さて、17.3インチ液晶搭載大型ノートPCとはいえ、4基ものSSDをどうやって搭載しているのだろうか。その秘密は、「Samsung SSD 840 EVO mSATA」の採用にある。Samsung SSD 840 EVO mSATAは、Samsungの最新製品で、その名の通り、2013年7月に発表された2.5インチフォームファクターの「Samsung SSD 840 EVO」のmSATA対応版である。mSATAは、主にUltrabookや組み込み用途、超小型PCなどで用いられているインタフェース規格だ。電気的な仕様はSATAに準じているが、コネクタが小型化されており、対応製品はmini PCI Expressカードと同じような小さなカード型モジュールとなる。
Samsung SSD 840 EVOシリーズは、SSDの領域の一部を擬似的にSLCとして利用することで、従来比3倍の性能を実現する「ターボライトテクノロジー」や、メインメモリをキャッシュに利用して性能アップを実現する「RAPIDモード」といったSamsung独自技術を搭載している。

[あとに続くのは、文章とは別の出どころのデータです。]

(** ** Statements *)

Lemma plain_sim ss ss' sc : map (renS rho) ss = ss' -> sim renL (plain ss sc) (plain ss' sc).
Proof. intros <-. by apply sim_ret. Qed.

Lemma bindName_ren x v r sc : sim renL (bindName x v r sc) (bindName x (renE v) r sc).
Proof. unfold bindName. destruct (sc !! x); [apply sim_check|]; by apply plain_sim. Qed.

Lemma simple_sim c c' sc s : ctxLe c c' ->
  match s with Ast.If _ _ _ | Ast.While _ _ _ | Ast.For _ _ _ _ _ => True
  | _ => sim renL (lowerStmt c s sc) (lowerStmt c' s sc) end.
Proof.
  intros Hc. destruct s as [x|ts v|t k v|t a v|cd b e|cd b e|t i b e a|v| | | |n]; try done; simpl; try apply sim_none.
  - unfold lowerExprStmt. apply sim_pair; [by apply lowerExpr_sim|]. intros y r. rewrite discardable_ren.
    apply plain_sim. by destruct (pureDiscardable y).
  - destruct ts as [|[] [|]]; try apply sim_none.
    + unfold lowerAssign. apply sim_pair; [by apply lowerExpr_sim|]. intros y r. apply bindName_ren.
    + destruct v; try apply sim_none. unfold lowerTupleAssign. apply sim_check.
      eapply sim_bind; [apply sim_same|]. intros names. apply sim_check.
      eapply sim_bind; [by apply lowerAll_sim|]. intros ps. rewrite fst_ren, snd_ren. apply sim_check. by apply plain_sim.
  - destruct t; try apply sim_none. unfold lowerAugAssign. eapply sim_bind; [apply sim_same|]. intros o.
    eapply sim_bind; [apply sim_same|]. intros tr. apply sim_pair; [by apply lowerExpr_sim|]. intros y r.
    eapply sim_bind; [apply sim_same|]. intros _. by apply plain_sim.
  - destruct t; try apply sim_none. destruct v as [v|]; [|apply sim_none]. unfold lowerAnnAssign.
    apply sim_pair; [by apply lowerExpr_sim|]. intros y r. apply sim_check, bindName_ren.
  - destruct v as [v|]; [|apply sim_none]. apply sim_pair; [by apply lowerExpr_sim|]. intros y r. by apply sim_ret.
  - by apply plain_sim.
  - rewrite (le_loop _ _ _ Hc). apply sim_check. by apply plain_sim.
  - rewrite (le_loop _ _ _ Hc). apply sim_check. by apply plain_sim.
Qed.

(** The blocks of a compound statement. *)
Notation blockSim f f' := (forall sc, sim renL (f sc) (f' sc)).

Lemma lowerIf_sim c c' cond b thn els thn' els' sc : ctxLe c c' -> blockSim thn thn' -> blockSim els els' ->
  sim renL (lowerIf c cond b thn els sc) (lowerIf c' cond b thn' els' sc).
Proof.
  intros Hc Ht He. unfold lowerIf.
  assert (forall sc, sim renL (if b then els sc else plain [] sc) (if b then els' sc else plain [] sc)) as He'.
  { intros s. destruct b; [apply He|by apply plain_sim]. }
  apply sim_pair; [by apply lowerExpr_sim|]. intros x r. apply sim_check.
  eapply sim_bind; [apply Ht|]. intros t. eapply sim_bind; [apply He'|]. intros e. simpl.
  eapply sim_bind; [apply sim_same|]. intros joins. unfold allRead. rewrite (le_reads _ _ _ Hc). apply sim_check.
  eapply sim_bind; [apply Ht|]. intros t2. eapply sim_bind; [apply He'|]. intros e2.
  eapply sim_bind; [apply sim_same|]. intros ret. apply sim_ret. unfold renL. simpl. f_equal.
  rewrite map_app. f_equal. unfold joinDecls. rewrite map_map. by apply map_ext.
Qed.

SLCは、1セルに1ビットの情報を書き込む方式で、書き込み速度が高速になる点が特徴。対するMLCは、1セルに保持する情報電圧を変えて複数の情報を書き込める。Samsung SSD 840 EVOは3bit MLC型のSSDだが、SLCとしての特長も備え、“いいとこ取り”の製品と言える。
Samsung SSD 840 EVO mSATAも、形状以外の基本スペックは2.5インチのSamsung SSD 840 EVOとほぼ同じと考えてよいが、新たにHaswell搭載システムとの組み合わせでアイドル時の消費電力を抑える「DEVSLP」が搭載されており、さらなる低消費電力化が実現されている。
Samsung SSD 840 EVO mSATAのラインナップは、120GB/250GB/500GB/1TBの4モデルとなっており、mSATA対応SSDで1TBの大容量を実現したのは、世界初である。これまで、SSDは速いが、HDDに比べて容量が少ないという欠点があった。そこで、SSHDやハイブリッドHDDといった、SSDとHDDを組み合わせるソリューションも使われているが、やはり、SSDに比べると性能は低くなるため、容量は妥協する必要があったともいえる。しかし、Samsung SSD 840 EVO mSATAなら、容量と性能のどちらも妥協しなくてすむのだ。
試用機の、NEXTGEAR-NOTE i1100PA4-SP3では、Samsung SSD 840 EVO mSATA 1TBを2枚、2.5インチ版のSamsung SSD 840 EVO 1TBを2基搭載することで、合計4TBの大容量を実現している。なお、Samsung SSD 840 EVOファミリーのもうひとつの特長であるRAPIDモードは、SSD1基搭載時のみ利用できる機能であり、今回のマシンのようなRAID構成では利用できない。